Jesus’ words of response in John 12 seem fitting in light of his experience later at Gethsemane, found in Matthew 26:26-44.
36 Then Jesus went with his disciples to a place called Gethsemane, and he said to them, “Sit here while I go over there and pray.” 37 He took Peter and the two sons of Zebedee along with him, and he began to be sorrowful and troubled. 38 Then he said to them, “My soul is overwhelmed with sorrow to the point of death. Stay here and keep watch with me.”
39 Going a little farther, he fell with his face to the ground and prayed, “My Father, if it is possible, may this cup be taken from me. Yet not as I will, but as you will.”
40 Then he returned to his disciples and found them sleeping. “Couldn’t you men keep watch with me for one hour?” he asked Peter. 41 “Watch and pray so that you will not fall into temptation. The spirit is willing, but the flesh is weak.”
42 He went away a second time and prayed, “My Father, if it is not possible for this cup to be taken away unless I drink it, may your will be done.”
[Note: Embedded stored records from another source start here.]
(** The working state after a migration has been reverted and its row
    deleted. *)
Definition record_down (id : nat) (sql : string) (s : dbstate) : dbstate :=
  {| table := Some (filter (λ r, r.1 ≠ id) (ledger s));
     serial := serial s;
     applied := (applied s ++ [sql])%list;
     search_path := search_path s |}.

(** The events of one migration that goes through, of one whose SQL is
    refused, and of one revert that goes through. *)
Definition up_events (this : migrator) (name sql : string) : list event :=
  [EvReadFile (resolve (migrationFilePath_ this) name);
   EvQuery ("SAVEPOINT " ++ kSavePointName);
   EvQuery sql;
   EvQuery ("RELEASE SAVEPOINT " ++ kSavePointName);
   EvInsert name].

Definition refused_events (this : migrator) (name sql : string)
  : list event :=
  [EvReadFile (resolve (migrationFilePath_ this) name);
   EvQuery ("SAVEPOINT " ++ kSavePointName);
   EvQuery sql;
   EvQuery ("ROLLBACK TO SAVEPOINT " ++ kSavePointName);
   EvCommit].

Definition down_events (this : migrator) (name sql : string) (id : nat)
  : list event :=
  [EvReadFile (resolve (migrationFilePath_ this) name);
   EvQuery ("SAVEPOINT " ++ kSavePointName);
   EvQuery sql;
   EvQuery ("RELEASE SAVEPOINT " ++ kSavePointName);
   EvDelete id].

(** What [migrationFiles] fulfils with in a world, if it does, and the
    event it leaves. *)
Definition files_of (this : migrator) (w : world) : option (list string) :=
  match migrationFiles_ w with
  | Some files => Some files
  | None => listing this <$> dir w
  end.

Definition readdir_events (this : migrator) (w : world) : list event :=
  match migrationFiles_ w with
  | Some _ => []
  | None => [EvReaddir (migrationFilePath_ this)]
  end.

(** A step that leaves the files, the committed database and the rows of
    the working ledger alone, and the transaction open and sound. *)
Definition keeps_ledger (w w' : world) : Prop :=
  dir w' = dir w ∧ migrationFiles_ w' = migrationFiles_ w
  ∧ committed w' = committed w
  ∧ ∀ x, tx w = Some x → failed x = false →
         ∃ x', tx w' = Some x' ∧ failed x' = false
               ∧ table (work x') = table (work x).

(** The string [migrationSqlParse] searches for, by the value passed as
    [optDelimiter]: the default for [undefined], the value itself when it
    is truthy, and otherwise [exports.kDefaultDelimiter] as [indexOf]
    reads it. *)
Definition delimiter_used (optDelimiter : jsval) : string :=
  let optDelimiter :=
    match optDelimiter with
    | JUndefined => JStr kDefaultDelimiter
    | v => v
    end in
  ToString (if truthy optDelimiter then optDelimiter
            else get_prop exports "kDefaultDelimiter").

(** The text handed back by a split: [up] followed by [down], if any. *)
Definition rejoin (p : payload) : string := up p ++ default "" (down p).

(** The up and the down SQL that the runner finds in the file [name] of
    the directory [d]; empty when the file cannot be read or split, or has
    no such section. *)
Definition up_sql (d : gmap string (option string)) (name : string)
  : string :=
  match d !! name with
  | Some (Some text) =>
      match migrationSqlParse (JStr text) JUndefined with
      | Ok p => up p
      | Throw _ => ""
      end
  | _ => ""
  end.

Definition down_sql (d : gmap string (option string)) (name : string)
  : string :=
  match d !! name with
  | Some (Some text) =>
      match migrationSqlParse (JStr text) JUndefined with
      | Ok p => default "" (down p)
      | Throw _ => ""
      end
  | _ => ""
  end.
43 When he came back, he again found them sleeping, because their eyes were heavy. 44 So he left them and went away once more and prayed the third time, saying the same thing.
I sometimes think we suffer the consequences of an “over-familiarity” of a text in Scripture. We are so used to hearing or reading it that it can lose its powerful punch. We often fast forward through the details to get to the “good parts,” which usually means the parts we like or make us feel comfortable. This scene from Gethsemane is an example of what I am talking about.
Perhaps we think to ourselves, “since Jesus knew he was going to be raised from the dead on the third day, his journey to the Cross was not that big a deal for him. Afterall, he’s God incarnate, and he knows how the story ends.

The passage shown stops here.